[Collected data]

·····

Lemma wp_cs123x_delay polls s :
  clock_runs → nsecs_to_ticks 500 + 1 < Z.of_nat polls → nsecs_to_ticks 500 < 2 ^ 24 →
  wp (cs123x_delay (mret tt) polls) (λ _, polled s) (λ _ _, False) s
  ∧ wp (cs123x_delay_noirq polls) (λ _, polled s) (λ _ _, False) s.
Proof.
  intros Hclk Hp Hd. pose proof (Hclk s.(reads)) as Hn.
  assert (0 <= nsecs_to_ticks 500) by (unfold nsecs_to_ticks, timer_from_us; int_lia).
  set (s1 := s <| reads ::= S |>). assert (polled s s1) as H1 by (by split; cbn; try lia).
  split; unfold cs123x_delay, cs123x_delay_noirq; wp_steps; rewrite u32_add_l;
    (apply wp_polled; [|done]); apply wp_delay_until; cbn; (done || lia).
Qed.

(** Accesses one after the other, from the [lo]-th on. *)
Fixpoint increasing (lo : nat) (ns : list nat) : Prop :=
  match ns with [] => True | n :: ns => (lo <= n)%nat ∧ increasing (S n) ns end.

Lemma increasing_mono lo lo' ns : (lo' <= lo)%nat → increasing lo ns → increasing lo' ns.
Proof. destruct ns as [|n ns]; [done|]. intros Hl [? ?]. split; [lia|done]. Qed.

Context (polls : nat) (Hclk : clock_runs) (Hpolls : nsecs_to_ticks 500 + 1 < Z.of_nat polls)
        (Hns : nsecs_to_ticks 500 < 2 ^ 24).

(** A toggle of the clock pin with its delay. *)
Ltac poll_step :=
  lazymatch goal with
  | |- wp (cs123x_delay_noirq _) _ _ ?s =>
      eapply wp_mono; [apply (wp_cs123x_delay polls s Hclk Hpolls Hns)| |done]; cbv beta; intros ? ? ?
  | |- wp (cs123x_delay _ _) _ _ ?s =>
      eapply wp_mono; [apply (wp_cs123x_delay polls s Hclk Hpolls Hns)| |done]; cbv beta; intros ? ? ?
  | |- wp (gpio_in_read _) _ _ _ => fail
  | _ => wp_step
  end.
Ltac polled_now :=
  repeat match goal with H : polled _ _ |- _ => destruct H end;
  cbn in *; constructor; cbn in *; first [congruence | lia].

Lemma wp_generate_clk sclk k : ∀ s,
  wp (cs1237x_generate_clk (mret tt) polls k sclk) (λ _, polled s) (λ _ _, False) s.
Proof.
  induction k as [|k IH]; intros s; cbn [cs1237x_generate_clk]; [by apply wp_ret|].
  repeat poll_step. eapply wp_mono; [apply IH| |done]. cbv beta. intros. polled_now.
Qed.

Lemma shift_in m v b :
  (m < 32)%nat → 0 <= v < 2 ^ Z.of_nat m → 0 <= b <= 1 → Z.lor (u32 (Z.shiftl v 1)) b = 2 * v + b.
Proof.
  intros Hm Hv Hb. rewrite Z.shiftl_mul_pow2 by lia. rewrite u32_small.
  - rewrite lor_disjoint; lia.
  - assert (2 ^ Z.of_nat m <= 2 ^ 31) by (apply Z.pow_le_mono_r; lia). lia.
Qed.

Lemma wp_read_bits dout sclk k : ∀ m v s,
  (m + k <= 32)%nat → 0 <= v < 2 ^ Z.of_nat m →
  wp (cs123x_read_bits (mret tt) polls k dout sclk v)
    (λ r s', polled s s' ∧ ∃ ns, length ns = k ∧ increasing s.(reads) ns
             ∧ r = fold_left (λ v b, 2 * v + b) (map (pin_bit dout) ns) v)
    (λ _ _, False) s.
Proof.
  induction k as [|k IH]; intros m v s Hm Hv; cbn [cs123x_read_bits].
  { apply wp_ret. split; [done|]. by exists []. }
  repeat poll_step. wp_step. repeat poll_step. cbv beta.
  match goal with |- wp (cs123x_read_bits _ _ _ _ _ (Z.lor _ (b2z (negb (hw_gpio_in _ ?n =? 0))))) _ _ _ =>
    change (b2z (negb (hw_gpio_in dout n =? 0))) with (pin_bit dout n); set (i := n) end.
  rewrite (shift_in m) by (try apply pin_bit_range; done || lia).
  eapply wp_mono; [apply (IH (S m)); [lia|]| |done].
  { pose proof (pin_bit_range dout i). rewrite Nat2Z.inj_succ, Z.pow_succ_r by lia. lia. }
  cbv beta. intros r s2 (Hp & ns & Hl & Hi & ->). split; [polled_now|].
  exists (i :: ns). split; [by rewrite <- Hl|]. split; [|done].
  repeat match goal with H : polled _ _ |- _ => destruct H end. cbn in *.
  split; [lia|]. by eapply increasing_mono; [|exact Hi].
Qed.

Lemma wp_raw_read dout sclk s :
  wp (cs123x_raw_read (mret tt) polls dout sclk)
    (λ r s', polled s s' ∧ ∃ ns, length ns = 24%nat ∧ increasing s.(reads) ns
             ∧ r = bits_value (map (pin_bit dout) ns))
    (λ _ _, False) s.
Proof.
  unfold cs123x_raw_read. apply wp_bind.
  eapply wp_mono; [apply (wp_read_bits dout sclk 24 0); [lia|done]| |done].
  cbv beta. intros r s1 [H1 Hns']. apply wp_bind. eapply wp_mono; [apply wp_generate_clk| |done].
  cbv beta. intros [] s2 H2. apply wp_ret. split; [polled_now|exact Hns'].
Qed.

Lemma raw_read_runs dout sclk s :
  ∃ ns s', cs123x_raw_read (mret tt) polls dout sclk s = (Ret (bits_value (map (pin_bit dout) ns)), s')
    ∧ length ns = 24%nat ∧ increasing s.(reads) ns ∧ polled s s'.
Proof.
  pose proof (wp_raw_read dout sclk s) as Hw. unfold wp in Hw.
  destruct (cs123x_raw_read _ _ _ _ s) as [[r|r|e] s']; [|done..].
  destruct Hw as (Hp & ns & Hl & Hi & ->). by exists ns, s'.
Qed.
End reading.

Lemma bits_value_range bs :
  Forall (λ b, 0 <= b <= 1) bs → 0 <= bits_value bs < 2 ^ Z.of_nat (length bs).
Proof.
  unfold bits_value. induction bs as [|b bs IH] using rev_ind; [done|].
  intros [Hbs Hb]%Forall_app. apply Forall_cons in Hb as [Hb _]. specialize (IH Hbs).
  rewrite fold_left_app, length_app. cbn [fold_left length].
  rewrite Nat.add_1_r, Nat2Z.inj_succ, Z.pow_succ_r by lia. lia.
Qed.

Lemma extend24_signed v :
  0 <= v < 2 ^ 24 → s32 (extend24 v) = if v <? 2 ^ 23 then v else v - 2 ^ 24.
Proof.
  intros Hv. unfold extend24. change 0x800000 with (Z.shiftl 1 (Z.of_nat 23)).
  rewrite flag_bit, Z.testbit_odd, Z.shiftr_div_pow2 by lia. change (2 ^ Z.of_nat 23) with 8388608.
  destruct (Z.ltb_spec v (2 ^ 23)).
  - rewrite Z.div_small by lia. apply s32_small. lia.
  - assert (v / 8388608 = 1) as -> by (Z.div_mod_to_equations; lia).
    rewrite Z.lor_comm. change 0xFF000000 with (255 * 2 ^ 24). cbn [Z.odd].
    rewrite lor_disjoint by lia. unfold_ints. int_lia.
Qed.

Lemma bind_runs {A C} (m : M A) (f : A → M C) s s' a :
  m s = (Ret a, s') → (m ≫= f) s = f a s'.
Proof. intros Hm. unfold mbind, M_bind. by rewrite Hm. Qed.

(** The error a read leaves latched, and the value it reports. *)
Definition read_error (cs : cs123x_adc) : Z :=
  if flag_set cs.(cs_flags) CS_OVERFLOW then SAMPLE_ERROR_READ_TOO_LONG else cs.(cs_last_error).
Definition read_value (cs : cs123x_adc) (raw : Z) : Z :=
  if read_error cs =? 0 then extend24 raw else read_error cs.

Lemma latch_runs `{B : Board} p (cs : cs123x_adc) fl s :
  obj_at s p cs →
  ∃ s', when (flag_set fl CS_OVERFLOW)
          (update_obj p (λ c : cs123x_adc, c <| cs_last_error := SAMPLE_ERROR_READ_TOO_LONG |>)) s
        = (Ret tt, s')
    ∧ s'.(objs) = <[p := obj_inj (cs <| cs_last_error :=
                     if flag_set fl CS_OVERFLOW then SAMPLE_ERROR_READ_TOO_LONG
                     else cs.(cs_last_error) |>)]> s.(objs)
    ∧ s'.(cmd) = s.(cmd) ∧ s'.(base) = s.(base) ∧ s'.(timers) = s.(timers).
Proof.
  intros Hcs. destruct (flag_set fl CS_OVERFLOW); cbn [when].
  - unfold update_obj. rewrite (bind_runs _ _ _ _ _ (read_obj_at p cs s Hcs)).
    eexists. split; [reflexivity|]. done.
  - exists s. split; [done|]. split; [|done]. symmetry. apply insert_id. rewrite Hcs. by destruct cs.
Qed.

(** Reading the load cell chip ends, takes 24 bits of the data pin, highest
    first, one after the other, and adds one sample: the sign-extended reading, or
    the latched error, which an overflow sets and no read clears; the load cell end
    stop gets exactly the samples read without error, as the signed number of the
    chip with the time at which the read began. *)
Theorem cs123x_read_adc_sample `{B : Board} polls p oid (cs : cs123x_adc) s :
  clock_runs → nsecs_to_ticks 500 + 1 < Z.of_nat polls → nsecs_to_ticks 500 < 2 ^ 24 →
  obj_at s p cs →
  ∃ ns s1,
    let raw := bits_value (map (pin_bit cs.(cs_dout)) ns) in
    let v := read_value cs raw in
    length ns = 24%nat ∧ increasing (S s.(reads)) ns
    ∧ s1.(objs) = <[p := O_cs123x_adc (cs <| cs_flags := 0 |> <| cs_last_error := read_error cs |>)]>
                    s.(objs)
    ∧ s1.(cmd) = s.(cmd) ∧ s1.(base) = s.(base) ∧ s1.(timers) = s.(timers)
    ∧ (read_error cs = 0 → s32 v = if raw <? 2 ^ 23 then raw else raw - 2 ^ 24)
    ∧ cs123x_read_adc (mret tt) polls p oid s
      = (cs123x_add_sample p oid v false;;
         match cs.(cs_lce) with
         | Some lce => when (read_error cs =? 0)
             (load_cell_endstop_report_sample lce (s32 v) (u32 (hw_time s.(reads))))
         | None => mret tt
         end) s1.
Proof.
  intros Hclk Hpolls Hns Hcs. set (s0 := s <| reads ::= S |>).
  destruct (raw_read_runs polls Hclk Hpolls Hns cs.(cs_dout) cs.(cs_sclk) s0)
    as (ns & s' & He & Hl & Hi & Hp). exists ns.
  set (raw := bits_value (map (pin_bit cs.(cs_dout)) ns)) in *. cbv zeta.
  assert (raw_range : 0 <= raw < 2 ^ 24).
  { change 24 with (Z.of_nat 24). rewrite <- Hl, <- (length_map (pin_bit cs.(cs_dout)) ns).
    apply bits_value_range, Forall_forall. intros b (n & -> & _)%list_elem_of_fmap. apply pin_bit_range. }
  unfold cs123x_read_adc. rewrite (bind_runs timer_read_time _ s s0 _ eq_refl).
  rewrite (bind_runs _ _ _ _ _ (read_obj_at p cs s0 Hcs)), (bind_runs _ _ _ _ _ He).
  set (s2 := s' <| irq := false |>). rewrite (bind_runs irq_disable _ s' s2 _ eq_refl).
  assert (Hcs' : obj_at s2 p cs) by (unfold obj_at; cbn; by rewrite (po_objs _ _ Hp)).
  rewrite (bind_runs _ _ _ _ _ (read_obj_at p cs s2 Hcs')).
  set (cs1 := cs <| cs_flags := 0 |>). set (s3 := s2 <| objs ::= <[p := obj_inj cs1]> |>).
  rewrite (bind_runs (write_obj p cs1) _ s2 s3 _ eq_refl).
  rewrite (bind_runs irq_enable _ s3 (s3 <| irq := true |>) _ eq_refl).
  assert (H3 : obj_at (s3 <| irq := true |>) p cs1) by apply lookup_insert_eq.
  destruct (latch_runs p cs1 cs.(cs_flags) _ H3) as (s5 & Hw & Ho & Hc & Hb & Ht).
  rewrite (bind_runs _ _ _ _ _ Hw). fold (read_error cs) in Ho.
  set (cs2 := cs1 <| cs_last_error := read_error cs |>) in *.
  assert (H5 : obj_at s5 p cs2) by (unfold obj_at; rewrite Ho; apply lookup_insert_eq).
  rewrite (bind_runs _ _ _ _ _ (read_obj_at p cs2 s5 H5)). exists s5.
  assert (Hr : (if negb (read_error cs =? 0) then read_error cs else extend24 raw) = read_value cs raw)
    by (unfold read_value; by destruct (read_error cs =? 0)).
  split_and!; [done..| | | | | |].
  - rewrite Ho. cbn. rewrite insert_insert_eq. by rewrite (po_objs _ _ Hp).
  - rewrite Hc. exact (po_cmd _ _ Hp).
  - rewrite Hb. exact (po_base _ _ Hp).
  - rewrite Ht. exact (po_timers _ _ Hp).
  - intros He0. unfold read_value. rewrite He0. by apply extend24_signed.
  - cbn. by rewrite Hr.
Qed.

(** ** A sensor for the examples *)

Definition example_cs : cs123x_adc :=
  mk_cs123x_adc CS_PENDING 7200 0 5 5 6 (mk_sensor_bulk 65535 0 0 (replicate 51 0)) None.
Definition example_cs_mcu : mcu := init_mcu <| objs := {[4096 := O_cs123x_adc example_cs]} |>.

Lemma cs123x_samples_reported_witness :
  let vs := [1; -1; 70000] ++ map Z.of_nat (seq 0 15) in
  ∃ chunks cs' s', cs123x_add_samples 4096 3 vs example_cs_mcu = (Ret tt, s')
    ∧ decode_samples (length vs) (concat chunks ++ buffered cs'.(cs_sb)) = map u32 vs
    ∧ Forall (λ c, 48 <= Z.of_nat (length c) <= 51) chunks
    ∧ cs' = example_cs <| cs_sb := cs'.(cs_sb) |>
    ∧ s' = log (reports 3 65535 chunks) (example_cs_mcu <| objs ::= <[4096 := O_cs123x_adc cs']> |>).
Proof.
  intros vs. apply (cs123x_samples_reported 4096 3 vs example_cs example_cs_mcu).
  - reflexivity.
  - split; [reflexivity|split; vm_compute; discriminate].
  - reflexivity.
  - vm_compute. split; [discriminate|reflexivity].
  - reflexivity.
Defined.

Lemma cs123x_read_adc_sample_witness :
  let b := example_board in
  ∃ ns s1,
    let raw := bits_value (map (pin_bit 5) ns) in
    let v := read_value example_cs raw in
    length ns = 24%nat ∧ increasing 1 ns
    ∧ s1.(objs) = <[4096 := O_cs123x_adc (example_cs <| cs_flags := 0 |> <| cs_last_error := 0 |>)]>
                    example_cs_mcu.(objs)
    ∧ s1.(cmd) = example_cs_mcu.(cmd) ∧ s1.(base) = example_cs_mcu.(base)
    ∧ s1.(timers) = example_cs_mcu.(timers)
    ∧ (read_error example_cs = 0 → s32 v = if raw <? 2 ^ 23 then raw else raw - 2 ^ 24)
    ∧ cs123x_read_adc (mret tt) 100 4096 3 example_cs_mcu
      = (cs123x_add_sample 4096 3 v false;; mret tt) s1.
Proof.
  intros b. apply (cs123x_read_adc_sample 100 4096 3 example_cs example_cs_mcu).
  - intros n. simpl. lia.
  - reflexivity.
  - reflexivity.
  - reflexivity.
Defined.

·····

# ACTIVITY:
What is needed is every line from the beginning of the data up to and including the line with "split; unfold cs123x_delay, cs123x_delay_noirq;", given again word for word.

# REPLY:
Lemma wp_cs123x_delay polls s :
  clock_runs → nsecs_to_ticks 500 + 1 < Z.of_nat polls → nsecs_to_ticks 500 < 2 ^ 24 →
  wp (cs123x_delay (mret tt) polls) (λ _, polled s) (λ _ _, False) s
  ∧ wp (cs123x_delay_noirq polls) (λ _, polled s) (λ _ _, False) s.
Proof.
  intros Hclk Hp Hd. pose proof (Hclk s.(reads)) as Hn.
  assert (0 <= nsecs_to_ticks 500) by (unfold nsecs_to_ticks, timer_from_us; int_lia).
  set (s1 := s <| reads ::= S |>). assert (polled s s1) as H1 by (by split; cbn; try lia).
  split; unfold cs123x_delay, cs123x_delay_noirq; wp_steps; rewrite u32_add_l;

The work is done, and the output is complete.